FRAMINGHAM 11 MARCH 2011 - Because Japan produces more than 40% of the world's NAND flash memory chips -- and 15% of its DRAM -- the 8.9-magnitude earthquake that hit today could seriously affect worldwide semiconductor supplies, according to research firmsAccording to Jim Handy, an analyst with semiconductor research firm Objective Analysis, it would not take a large drop in wafer production to cause prices to increase dramatically. Even a two-week shutdown of fabrication plants would remove from production a sizable share of wafers. As a result, the research firm is predicting major price swings and near-term shortages
Earthquakes of lesser magnitudes, such as a 5.9-magnitude one in 2008 and two quakes measuring 6.0 and 6.8 in 2007, raised similar concerns about the semiconductor industry, according to Objective Analysis.
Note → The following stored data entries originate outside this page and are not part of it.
(** What [formatRow] makes of a sample row at the first clock read. *)
Definition sample_doc (i : string) (r : Z) (n : string) (s ns : Z) : DstRow :=
  {| coords := {| latitude := 10; longitude := 20 |};
     geohash := js "s3y0zh7w1z";
     dst_rating := r;
     user_type := js "guest";
     user_name := js n;
     submittedTimestamp := {| seconds := s; nanoseconds := ns |};
     source_type := HITCHWIKI;
     source_id := js i;
     source_ingestedTimestamp := {| seconds := 1700000000; nanoseconds := 0 |} |}.

(** A document that does not come from Hitchwiki, submitted at [s]. *)
Definition other_doc (s : Z) : DstRow :=
  {| coords := {| latitude := 10; longitude := 20 |};
     geohash := js "s3y0zh7w1z";
     dst_rating := 3;
     user_type := js "member";
     user_name := js "Z";
     submittedTimestamp := {| seconds := s; nanoseconds := 0 |};
     source_type := js "app";
     source_id := js "1";
     source_ingestedTimestamp := {| seconds := s; nanoseconds := 0 |} |}.

(** Four rows, created 1600000000.5, 1500000000, 1650000000 and 1660000000
    seconds after the epoch; the third is rated too low to be selected. *)
Definition sample_points : list Point :=
  [sample_point "42" 4 (Some "X (Hitchwiki)"%string) "2020-09-13 12:26:40.500";
   sample_point "7" 5 None "2017-07-14 02:40:00";
   sample_point "8" 2 (Some "low"%string) "2022-04-15 05:20:00";
   sample_point "9" 3 (Some " Y "%string) "2022-08-08 23:06:40"].

(** More rows than [MAX_WRITES]: 10001 documents with the ids 0 to 10000. *)
Definition many_rows : list DstRow :=
  (λ i, sample_doc (NilEmpty.string_of_uint (Nat.to_uint i)) 2 "X"
          (1600000000 + Z.of_nat i) 0) <$> seq 0 (Z.to_nat 10001).

(** A Firestore that rejects the document of the row with id 42. *)
Definition rejecting_env (points : list Point) : Env :=
  {| served := Some (Some points);
     getDocsRejects := false;
     setDocRejects := λ key _, bool_decide (key = js "hitchwiki-42");
     clock := λ n, {| seconds := 1700000000 + Z.of_nat n; nanoseconds := 0 |};
     geohashForLocation := λ _ _, js "s3y0zh7w1z";
     LocalTZA := λ _, 0;
     parseOther := λ _, NaN;
     datetimeOutside := λ _, SqlNull |}.

(** * Properties *)

(** ** JavaScript strings *)

Module JsFacts.
Import Js.

Lemma dropWhile_split {A} (f : A → bool) (s : list A) :
  ∃ l, s = l ++ dropWhile f s ∧ Forall (λ c, f c = true) l.
Proof.
  induction s as [|c s [l [Hs Hl]]]; simpl.
  - by exists [].
  - destruct (f c) eqn:Hc.
    + exists (c :: l). split; [simpl; by f_equal | by constructor].
    + by exists [].
Qed.

Lemma dropWhile_head {A} (f : A → bool) (s : list A) c :
  head (dropWhile f s) = Some c → f c = false.
Proof.
  induction s as [|a s IH]; simpl; [done|].
  destruct (f a) eqn:Ha; [done|]. simpl. congruence.
Qed.

(** Dropping a prefix never reaches into an occurrence of a pattern that
    starts with a character the test refuses. *)
Lemma dropWhile_keeps {A} (f : A → bool) (x : list A) p rest :
  f p = false →
  ∃ l x', x = l ++ x' ∧ dropWhile f (x ++ p :: rest) = x' ++ p :: rest.
Proof.
  intros Hp. induction x as [|c x (l & x' & Hx & Hd)]; simpl.
  - exists [], []. by rewrite Hp.
  - destruct (f c).
    + exists (c :: l), x'. split; [simpl; by f_equal | done].
    + by exists [], (c :: x).
Qed.

Lemma startsWith_prefix pat s : startsWith pat s = true ↔ pat `prefix_of` s.
Proof.
  revert s. induction pat as [|p pat IH]; intros [|c s]; simpl.
  - split; [intros _; apply prefix_nil | done].
  - split; [intros _; apply prefix_nil | done].
  - split; [done | intros [k Hk]; discriminate].
  - rewrite andb_true_iff, N.eqb_eq, IH. split.
    + intros [-> Hs]. by apply prefix_cons.
    + intros [k Hk]. injection Hk as -> ->. split; [done | by exists k].
Qed.

Lemma occursAt_split pat s i :
  occursAt pat s i = true ↔ ∃ a b, s = a ++ pat ++ b ∧ length a = i.
Proof.
  unfold occursAt. rewrite andb_true_iff, Nat.leb_le, startsWith_prefix. split.
  - intros [Hi [b Hb]]. exists (take i s), b. split.
    + by rewrite <- Hb, take_drop.
    + rewrite length_take. lia.
  - intros (a & b & -> & <-). split.
    + rewrite length_app. lia.
    + rewrite drop_app_length. by exists b.
Qed.

Lemma occursAt_0 pat s : occursAt pat s 0 = startsWith pat s.
Proof. reflexivity. Qed.

Lemma occursAt_S pat c s j : occursAt pat (c :: s) (S j) = occursAt pat s j.
Proof. reflexivity. Qed.

Lemma occursAt_nil pat j : occursAt pat [] (S j) = false.
Proof. reflexivity. Qed.

Lemma indexOf_occurs pat s i : indexOf pat s = Some i → occursAt pat s i = true.
Proof.
  revert i. induction s as [|c s IH]; intros i; simpl.
  - destruct (startsWith pat []) eqn:H; [|done].
    intros [= <-]. by rewrite occursAt_0.
  - destruct (startsWith pat (c :: s)) eqn:H.
    + intros [= <-]. by rewrite occursAt_0.
    + destruct (indexOf pat s) as [k|]; [|done].
      intros [= <-]. rewrite occursAt_S. by apply IH.
Qed.

Lemma indexOf_first pat s i j :
  indexOf pat s = Some i → (j < i)%nat → occursAt pat s j = false.
Proof.
  revert i j. induction s as [|c s IH]; intros i j; simpl.
  - destruct (startsWith pat []); [|done]. intros [= <-]. lia.
  - destruct (startsWith pat (c :: s)) eqn:H.
    + intros [= <-]. lia.
    + destruct (indexOf pat s) as [k|] eqn:Hk; [|done].
      intros [= <-] Hj. destruct j as [|j].
      * by rewrite occursAt_0.
      * rewrite occursAt_S. apply (IH k); [done | lia].
Qed.

Lemma indexOf_none pat s j : indexOf pat s = None → occursAt pat s j = false.
Proof.
  revert j. induction s as [|c s IH]; intros j; simpl.
  - destruct (startsWith pat []) eqn:H; [done|]. intros _.
    destruct j; [by rewrite occursAt_0 | apply occursAt_nil].
  - destruct (startsWith pat (c :: s)) eqn:H; [done|].
    destruct (indexOf pat s); [done|]. intros _. destruct j as [|j].
    + by rewrite occursAt_0.
    + rewrite occursAt_S. by apply IH.
Qed.

(** [indexOf] finds the first position the pattern occurs at. *)
Lemma indexOf_Some pat s i :
  indexOf pat s = Some i
  ↔ occursAt pat s i = true ∧ ∀ j, (j < i)%nat → occursAt pat s j = false.
Proof.
  split.
  - intros Hi. split; [by apply indexOf_occurs|].
    intros j Hj. by apply (indexOf_first pat s i).
  - intros [Hi Hfirst]. destruct (indexOf pat s) as [k|] eqn:Hk.
    + f_equal. destruct (Nat.lt_trichotomy k i) as [Hlt|[Heq|Hgt]]; [|done|].
      * apply indexOf_occurs in Hk. rewrite (Hfirst k Hlt) in Hk. discriminate.
      * rewrite (indexOf_first pat s k i Hk Hgt) in Hi. discriminate.
    + rewrite (indexOf_none pat s i Hk) in Hi. discriminate.
Qed.

Abbreviation ws := (λ c, isWhiteSpace c = true).

Lemma trimEnd_split s : ∃ r, s = trimEnd s ++ r ∧ Forall ws r.
Proof.
  destruct (dropWhile_split isWhiteSpace (reverse s)) as (l & Hs & Hl).
  exists (reverse l). split.
  - unfold trimEnd. rewrite <- reverse_app, <- Hs. by rewrite reverse_involutive.
  - by apply Forall_reverse.
Qed.

Lemma trimEnd_last s c : last (trimEnd s) = Some c → isWhiteSpace c = false.
Proof. unfold trimEnd. rewrite last_reverse. apply dropWhile_head. Qed.

(** [trim] strips exactly the white space at the two ends. *)
Lemma trim_trimmed_of s : trimmed_of (trim s) s.
Proof.
  destruct (dropWhile_split isWhiteSpace s) as (l & Hs & Hl).
  destruct (trimEnd_split (trimStart s)) as (r & Ht & Hr).
  exists l, r. repeat split; [| done | done | | apply trimEnd_last].
  - unfold trim. rewrite <- Ht. exact Hs.
  - intros c Hc. apply (dropWhile_head isWhiteSpace s).
    fold (trimStart s). rewrite Ht. unfold trim in Hc.
    by rewrite head_app, Hc.
Qed.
"The way I look at it is that Tokyo had buldlings catch on fire and an oil refinery just north of the city caught on fire. So I have to look at everything [near] the city, and consider that it could be seriously impacted," Handy said.
Not everyone agrees with the Objective Analysis view, however. Market research firm iSuppli does not believe that DRAM and NAND production will be affected by the quake.
ISuppli analyst Mike Howard said his contacts in Japan have indicated that production at facilities owned by Micron, Toshiba and Elpida Memory are far enough away from the quake's epicenter to avoid damage. "They are all in the southern and western portion of Japan -- well away from the epicenter. I wouldn't anticipate any production reduction," he said.
Howard argued that the major impact on Japan's semiconductor production will likely come from disruption to the supply chain.
"Suppliers are likely to encounter difficulties in getting raw materials supplied and distributed and shipping products out," iSupply said in a statement late this afternoon. "This is likely to cause some disruption in semiconductor supplies from Japan during the next two weeks, based on [our] preliminary assessment of the situation.
The two major DRAM fabrication facilities in Japan, operated by U.S.-based Micron and Japan's Elpida, have not been directly affected, according to preliminary indications from iSuppli contacts.
Objective Analysis argued that semiconductor demand will likely be affected, whether fabrication facilities are closed or not, because many electronics manufacturers are in Japan, and their consumption of semiconductors stop until earthquake damage is repaired.
Today's earthquake already forced Sony to shut down production in six of its northeastern factories; Nikon, which has facilities close to the quake's epicenter, may also have been affected, according to early reports.